9. A blower motor for a vehicle, comprising:

a main body;

a stator installed in the main body;

an armature assembly rotatably enclosed by the stator in the main body and including an armature shaft; and

a hollow vibration absorbing bearing having a hollow portion to support the armature shaft and having a longitudinal groove formed in an inner circumference of the hollow portion to extend in a longitudinal direction thereof with a predetermined angle with a longitudinal axis and holding a lubricant therein.

10. The blower motor for a vehicle as set forth in claim 9, wherein the longitudinal groove has a determined radius and is concavely engraved in the inner circumference of the vibration absorbing bearing.

11. The blower motor for a vehicle as set forth in claim 9, wherein the hollow portion has a polygonal shape cross section to support an outer surface of the armature shaft.

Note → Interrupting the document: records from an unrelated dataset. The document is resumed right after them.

(* ===== verification/Threadblocks.v ===== *)
(** * Threadblocks ([vericcl/xml/threadblocks.py])

    Steps, the threadblocks that execute them in order, and the program of all
    threadblocks, with the checks of their constructors. *)

From S2P Require Import Prelude.
From S2P Require Import Python.
From S2P Require Import XmlModel.
From S2P Require Import Endpoints.
Local Open Scope Z_scope.

Record ThreadblockKey : Type := MkThreadblockKey {
  tk_rank : Z;
  tk_direction : string;
  tk_peer : Z;
  tk_channel : Z;
}.

Definition ThreadblockKey_init (rank : Z) (direction : string) (peer channel : Z)
    : res ThreadblockKey :=
  raise_when (rank <? 0) (SemanticError "threadblock rank must be a non-negative integer");;
  raise_when (negb (bool_decide (direction ∈ ["send"; "recv"; "copy"]%string)))
    (SemanticError "threadblock direction is invalid");;
  (if decide (direction = "copy"%string) then
     raise_when (negb (peer =? -1) || negb (channel =? -1))
       (SemanticError "copy threadblock must use local sentinels")
   else
     raise_when ((peer <? 0) || (channel <? 0) || (peer =? rank))
       (SemanticError "communication threadblock key is invalid"));;
  Ok (MkThreadblockKey rank direction peer channel).

Record XmlStep : Type := MkXmlStep {
  xs_step_id : string;
  xs_node_id : string;
  xs_transfer_id : string;
  xs_endpoint_id : option string;
  xs_xml_type : EndpointType;
  xs_rank : Z;
  xs_peer : Z;
  xs_channel : Z;
  xs_src_ref : option PhysicalRef;
  xs_dst_ref : option PhysicalRef;
  xs_dependency_step_id : option string;
  xs_has_dependence : bool;
  xs_semantic_predecessor_node_ids : list string;
  xs_member_slice_ids : gset Z;
  xs_solver_st_time : pyfloat;
  xs_solver_ed_time : pyfloat;
  xs_effective_st_time : pyfloat;
  xs_effective_ed_time : pyfloat;
}.

#[export] Instance XmlStep_eq_dec : EqDecision XmlStep.
Proof. solve_decision. Defined.

Definition XmlStep_init (self : XmlStep) : res XmlStep :=
  identifier_field (PStr (xs_step_id self)) "step_id";;
  identifier_field (PStr (xs_node_id self)) "node_id";;
  identifier_field (PStr (xs_transfer_id self)) "transfer_id";;
  (if decide (xs_xml_type self = NOP) then
     raise_when (present (xs_endpoint_id self) || present (xs_src_ref self) ||
                 present (xs_dst_ref self))
       (SemanticError "NOP must not contain an endpoint or buffer reference")
   else
     raise_when (negb (present (xs_endpoint_id self)))
       (SemanticError "non-NOP step requires an endpoint ID"));;
  Ok self.

Record Threadblock : Type := MkThreadblock {
  tb_key : ThreadblockKey;
  tb_tb_id : Z;
  tb_steps : list XmlStep;
}.

Definition allowed_types (direction : string) : res (list EndpointType) :=
  of_option (dict_get direction
    [("copy"%string, [COPY; NOP]); ("send"%string, [SEND; NOP]);
     ("recv"%string, [RECV; RECV_REDUCE_COPY; NOP])]) (KeyError direction).

Definition Threadblock_init (key : ThreadblockKey) (tb_id : Z) (steps : list XmlStep)
    : res Threadblock :=
  raise_when (tb_id <? 0) (SemanticError "threadblock ID must be a non-negative integer");;
  raise_when (existsb (λ step, negb (xs_rank step =? tk_rank key)) steps)
    (SemanticError "threadblock step rank is incorrect");;
  raise_when (existsb (λ step, negb (xs_peer step =? tk_peer key) ||
                               negb (xs_channel step =? tk_channel key)) steps)
    (SemanticError "threadblock step lane is incorrect");;
  allowed ← allowed_types (tk_direction key);
  raise_when (existsb (λ step, negb (bool_decide (xs_xml_type step ∈ allowed))) steps)
    (SemanticError "threadblock step direction is incorrect");;
  Ok (MkThreadblock key tb_id steps).

Definition send_peer (self : Threadblock) : Z :=
  if decide (tk_direction (tb_key self) = "send"%string) then tk_peer (tb_key self) else -1.

Definition recv_peer (self : Threadblock) : Z :=
  if decide (tk_direction (tb_key self) = "recv"%string) then tk_peer (tb_key self) else -1.

Record ThreadblockProgram : Type := MkThreadblockProgram {
  tp_threadblocks : list Threadblock;
  tp_steps_by_id : list (string * XmlStep);
  tp_transfer_steps : list (string * list string);
  tp_node_steps : list (string * list string);
  tp_referenced_step_ids : gset string;
  tp_inversion_count : Z;
}.

Definition block_id (tb : Threadblock) : Z * Z := (tk_rank (tb_key tb), tb_tb_id tb).

(** All steps, in program order. *)
Definition program_steps (threadblocks : list Threadblock) : list XmlStep :=
  tb ← threadblocks; tb_steps tb.

Definition check_step (actual_steps : list (string * XmlStep)) (referenced : gset string)
    (step : XmlStep) : res unit :=
  match xs_dependency_step_id step with
  | None => Ok tt
  | Some dependency_step_id =>
      dependency ← of_option (dict_get dependency_step_id actual_steps)
        (SemanticError "step dependency is missing");
      raise_when (negb (xs_rank dependency =? xs_rank step))
        (SemanticError "XML dependency crosses ranks")
  end;;
  raise_when (negb (eqb (xs_has_dependence step) (bool_decide (xs_step_id step ∈ referenced))))
    (SemanticError "step completion flag metadata is inconsistent").

(** Dictionaries compare as maps: [steps_by_id] is one here. *)
Definition ThreadblockProgram_init (threadblocks : list Threadblock)
    (steps_by_id : gmap string XmlStep) (transfer_steps node_steps : list (string * list string))
    (referenced_step_ids : gset string) (inversion_count : Z) : res ThreadblockProgram :=
  raise_when (negb (bool_decide (NoDup (block_id <$> threadblocks))))
    (SemanticError "threadblock IDs must be unique per rank");;
  let actual_steps :=
    dict_of_list ((λ step, (xs_step_id step, step)) <$> program_steps threadblocks) in
  raise_when (negb (length actual_steps =? sum_list (length ∘ tb_steps <$> threadblocks))%nat)
    (SemanticError "step IDs must be unique");;
  raise_when (negb (bool_decide (steps_by_id = list_to_map actual_steps)))
    (SemanticError "steps_by_id does not match threadblocks");;
  let known (step_ids : list string) :=
    bool_decide (list_to_set step_ids ⊆@{gset string} list_to_set actual_steps.*1) in
  iterM (λ step_ids, raise_when (negb (length step_ids =? 2)%nat || negb (known step_ids))
    (SemanticError "physical transfer must map to two steps")) transfer_steps.*2;;
  raise_when (existsb (λ step_ids, negb (known step_ids)) node_steps.*2)
    (SemanticError "node step mapping references a missing step");;
  raise_when (negb (bool_decide (referenced_step_ids ⊆ list_to_set actual_steps.*1)))
    (SemanticError "referenced step is missing");;
  iterM (check_step actual_steps referenced_step_ids) actual_steps.*2;;
  raise_when (inversion_count <? 0)
    (SemanticError "inversion_count must be a non-negative integer");;
  Ok (MkThreadblockProgram threadblocks actual_steps transfer_steps node_steps
        referenced_step_ids inversion_count).

Definition threadblock_for_step (self : ThreadblockProgram) (step_id : string)
    : res Threadblock :=
  raise_when (negb (present (dict_get step_id (tp_steps_by_id self))))
    (SemanticError "unknown step ID");;
  of_option (head (filter (λ tb,
      Is_true (existsb (λ step, bool_decide (xs_step_id step = step_id)) (tb_steps tb)))
    (tp_threadblocks self))) (ValueError "StopIteration").

(** ** What the constructor guarantees *)

Record program_wf (p : ThreadblockProgram) : Prop := {
  pw_blocks : NoDup (block_id <$> tp_threadblocks p);
  pw_steps : NoDup (xs_step_id <$> program_steps (tp_threadblocks p));
  pw_table : tp_steps_by_id p =
    (λ step, (xs_step_id step, step)) <$> program_steps (tp_threadblocks p);
  pw_transfers tid ids : (tid, ids) ∈ tp_transfer_steps p →
    ∃ s1 s2, ids = [s1; s2] ∧ is_Some (dict_get s1 (tp_steps_by_id p)) ∧
             is_Some (dict_get s2 (tp_steps_by_id p));
  pw_dependency step d :
    step ∈ program_steps (tp_threadblocks p) → xs_dependency_step_id step = Some d →
    ∃ dep, dict_get d (tp_steps_by_id p) = Some dep ∧ xs_rank dep = xs_rank step;
  pw_completion step : step ∈ program_steps (tp_threadblocks p) →
    xs_has_dependence step = true ↔ xs_step_id step ∈ tp_referenced_step_ids p;
}.

Lemma Threadblock_init_Ok key tb_id steps tb :
  Threadblock_init key tb_id steps = Ok tb →
  tb = MkThreadblock key tb_id steps ∧ ∀ step, step ∈ steps → xs_rank step = tk_rank key.
Proof.
  unfold Threadblock_init. intros H. inv_res. subst. split; [done|]. intros step Hin.
  match goal with H : existsb (λ step, negb (xs_rank step =? _)) _ = false |- _ => rename H into Hex end.
  destruct (Z.eq_dec (xs_rank step) (tk_rank key)) as [|Hne]; [done|]. exfalso.
  apply Z.eqb_neq in Hne. rewrite <- not_true_iff_false in Hex. apply Hex, existsb_exists.
  exists step. split; [by apply list_elem_of_In|by rewrite Hne].
Qed.

Lemma length_program_steps tbs :
  length (program_steps tbs) = sum_list (length ∘ tb_steps <$> tbs).
Proof. induction tbs as [|tb tbs IH]; csimpl; [done|]. by rewrite length_app, IH. Qed.

Lemma ThreadblockProgram_init_Ok tbs m ts ns refs inv p :
  ThreadblockProgram_init tbs m ts ns refs inv = Ok p →
  program_wf p ∧ tp_threadblocks p = tbs ∧ tp_transfer_steps p = ts.
Proof.
  unfold ThreadblockProgram_init. cbv zeta. intros H. inv_res. bool_prop. subst p; simpl.
  match goal with H : (_ =? _)%nat = true |- _ => apply Nat.eqb_eq in H;
    rewrite <- length_program_steps in H; rename H into Hlen end.
  assert (Hnd : NoDup (xs_step_id <$> program_steps tbs)).
  { rewrite <- (length_fmap (λ step, (xs_step_id step, step))) in Hlen.
    apply dict_of_list_full_length in Hlen. by rewrite <- list_fmap_compose in Hlen. }
  rewrite dict_of_list_nodup in * by (by rewrite <- list_fmap_compose).
  repeat match goal with H : iterM _ _ = Ok _ |- _ =>
    apply iterM_Ok in H; rewrite Forall_forall in H end.
  split; [|done]. constructor; simpl; [done..| | |].
  - intros tid ids Hin.
    assert (Hids : ids ∈ ts.*2) by (apply list_elem_of_fmap; by exists (tid, ids)).
    match goal with H : ∀ x, x ∈ ts.*2 → _ |- _ => pose proof (H ids Hids) as E end.
    inv_res. bool_prop.
    destruct ids as [|s1 [|s2 [|]]]; try done.
    exists s1, s2. rewrite !dict_get_is_Some. set_solver.
  - intros step d Hin Hd.
    match goal with H : ∀ x, x ∈ _ → check_step _ _ _ = _ |- _ =>
      specialize (H step ltac:(by rewrite <- list_fmap_compose, list_fmap_id));
      unfold check_step in H; rewrite Hd in H; rename H into Hst end.
    inv_res. bool_prop. eauto.
  - intros step Hin.
    match goal with H : ∀ x, x ∈ _ → check_step _ _ _ = _ |- _ =>
      specialize (H step ltac:(by rewrite <- list_fmap_compose, list_fmap_id));
      unfold check_step in H; apply bind_Ok in H as ([] & _ & Hst) end.
    inv_res. bool_prop. apply eqb_prop in Hst. rewrite Hst. apply bool_decide_eq_true.
Qed.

12. The blower motor for a vehicle as set forth in claim 11, wherein the hollow portion has a hexagonal cross section.

13. The blower motor for a vehicle as set forth in claim 9, wherein the vibration absorbing bearing is a sintered bearing.

14. The blower motor for a vehicle as set forth in claim 9, further comprising:

a transverse groove formed in the inner circumference of the hollow portion to extend in a transverse direction in a predetermined angle with a traverse axis of the vibration absorbing bearing and holding the lubricant therein.

15. The blower motor for a vehicle as set forth in claim 14, wherein the transverse grooves are arranged to be spaced apart from each other in the longitudinal direction.

16. The blower motor for a vehicle as set forth in claim 9, wherein projections protrude from upper and lower portions of the vibration absorbing bearing toward the armature shaft, to support the armature shaft and a storage groove is formed at inner surface of the vibration absorbing bearing in a middle portion thereof in such a way as to be surrounded by the projections, and holds the lubricant therein.

17. A passenger vehicle comprising the blower motor as set forth in claim 9.

18. A blower motor comprising the vibration absorbing bearing as set forth in claim 1.

19. A passenger vehicle comprising the blower motor as set forth in claim 18.